Ali Suavi vakasından sonra eski padişah ailesiyle beraber Çırağan'ın bugün Beşiktaş Anadolu Lisesi olarak kullanılan harem binasına nakledildi. Bu olaya kadar tanınan bir takım serbestlikler tamamen kaldırılmış ve eski padişah ailesi ile beraber pek çok mahrumiyetlere maruz kalmıştır. Akıl sağlığına tekrar kavuştuğu yönündeki söylentilerin maiyetindeki bazı kalfalar tarafından ortalığa yayılması bu tedbirlerin alınmasında etkili olmuştur. Çırağan'ın dışarı ile tamamen irtibatının kesilmesi ve sıkı bir tarassut altına alınması bu dönemdedir.
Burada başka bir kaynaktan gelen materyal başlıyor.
(** ** Safety code and relationship id *)

Lemma slice_le_total a b : slice_le a b = false → slice_le b a = true.
Proof.
  revert b. induction a as [|x a IH]; intros [|y b]; cbn; try done.
  destruct (Z.ltb_spec (bz x) (bz y)), (Z.ltb_spec (bz y) (bz x)); try done; try lia. apply IH.
Qed.

Lemma slice_le_antisym a b : slice_le a b = true → slice_le b a = true → a = b.
Proof.
  revert b. induction a as [|x a IH]; intros [|y b]; cbn; try done.
  destruct (Z.ltb_spec (bz x) (bz y)), (Z.ltb_spec (bz y) (bz x)); try done; try lia.
  intros. f_equal; [apply bz_inj; lia|by apply IH].
Qed.

Lemma ordered_sym a b : ordered a b = ordered b a.
Proof.
  unfold ordered. destruct (slice_le a b) eqn:E1, (slice_le b a) eqn:E2; try done.
  - by rewrite (slice_le_antisym a b).
  - apply slice_le_total in E1. congruence.
Qed.

Lemma length_decimal n v : length (decimal n v) = n.
Proof. induction n; cbn; auto. Qed.

Lemma decimal_digits n v : Forall (λ b, 48 ≤ bz b ≤ 57) (decimal n v).
Proof.
  induction n as [|n IH]; [constructor|]. cbn. constructor; [|done].
  pose proof (Z.mod_pos_bound (v / 10 ^ Z.of_nat n) 10). rewrite bz_zb_small; [lia|]. unfold is_u8, u8_max. lia.
Qed.

(** Both sides derive the same relationship id, and the same eight
    decimal digits to compare, from the two pairing payloads, whichever side
    each of them is on; only for equal identity keys (which pairing refuses)
    does the code depend on the side. *)
Lemma pairing_values_agree sha256 ika na ikb nb :
  relationship_id sha256 ika ikb = relationship_id sha256 ikb ika
  ∧ (ika ≠ ikb → sas sha256 ika na ikb nb = sas sha256 ikb nb ika na)
  ∧ length (sas sha256 ika na ikb nb) = 8%nat
  ∧ Forall (λ b, 48 ≤ bz b ≤ 57) (sas sha256 ika na ikb nb).
Proof.
  split_and!.
  - unfold relationship_id. by rewrite ordered_sym.
  - intros Hne. unfold sas.
    destruct (slice_le ika ikb) eqn:E1, (slice_le ikb ika) eqn:E2; try done.
    + by destruct Hne; apply slice_le_antisym.
    + apply slice_le_total in E1. congruence.
  - unfold sas. destruct (slice_le ika ikb); apply length_decimal.
  - unfold sas. destruct (slice_le ika ikb); apply decimal_digits.
Qed.

(** ** From offer to acceptance *)

Section Offer.
Context {IdentityKey : Type}.
Context (identity_try_from : bytes → option IdentityKey).
Context (verify_signature : IdentityKey → bytes → bytes → bool).
Context (calculate_signature : bytes → option bytes).
Context (BASE32_NOPAD_encode : bytes → bytes) (sha3_256 : bytes → bytes).
Context (bs58_encode : bytes → bytes) (bs58_decode : bytes → option bytes).
Context (ik : IdentityKey).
Ailesi ve maiyetindekilerle beraber kalabalık bir grubu oluşturmuşlar ve bu zümreye "Çırağanlılar" adı verilmiştir.
Akıl sağlığına kavuşan sabık padişah günlerini piyano çalarak, torunlarına ithaf ettiği besteler yaparak ve onların müzik yönünde eğitimleriyle ilgilenerek geçirdi. 28 yıl süren bu uzun mahrumiyet yıllarında ailesi genişlemekle beraber kayıplar da yaşanmıştır. Çırağan yıllarında iki kızı, sekiz torunu ve Şehzade Ahmed Nihat Efendi'nin oğlu olan torun çocuğu Şehzade Ali Vasıb Efendi dünyaya gelmişlerdir (1903).
Bununla beraber Fehime Sultan'ın annesi Meyliservet Kadınefendi, kızı Aliye Sultan, torunu Celile Sultan, Selahaddin Efendi'nin ölü doğan iki oğlu ve üç gelini vefat etmiş bu kayıplar eski padişahı derinden sarsmıştır. Özellikle büyük bir sevgiyle bağlı olduğu annesi Şevkefza Valide Sultan'ın vefatından sonra günlerce kimseyle görüşmemiş, yemek yemeği bile reddederek kederini uzun zaman yaşamış, eski günlerindeki hayata bağlı halinden eser kalmamıştır. Kızı Hatice Sultan'ın, II. Abdülhamit'in damadlarından Kemaleddin Paşa ile giriştiği bir gönül ilişkisinin açığa çıkması üzerine şeker hastalığına yakalanmış ve bu rahatsızlığına eşlik eden kanlı basurunda etkisiyle 29 Ağustos 1904 'de vefat etmiştir.
Vasiyet ettiği türbeye gömülmesine II. Abdülhamid izin vermedi; sessiz sedasız ve gösterişsiz şekilde Yeni CamiTürbesi'nde annesinin yanına defnedilmesi emredildi. Cenazesi Topkapı Sarayı'na nakledilmiş, padişahlara mahsus şekilde Hırka-i Saadet Dairesi'nde gasledilerek teçhiz ve tekfini yapıldıktan sonra cenaze namazı için Sirkeci'ye getirilmiştir. Burada halkın dikkatini çekmemek ve herhangi bir taşkınlığı engellemek için askeri birlikler kordon oluşturarak sıkı tedbir almalarına rağmen, bazı gruplar kordonu aşarak tabuta ulaşmışlar ve eski padişaha duydukları saygıyı göstermişlerdir. Yeni Cami haziresinde Turhan Valide Sultan Türbesi'ne ek olarak inşa edilen Cedid Havatin Türbesi'nde annesinin yanına defnedildi.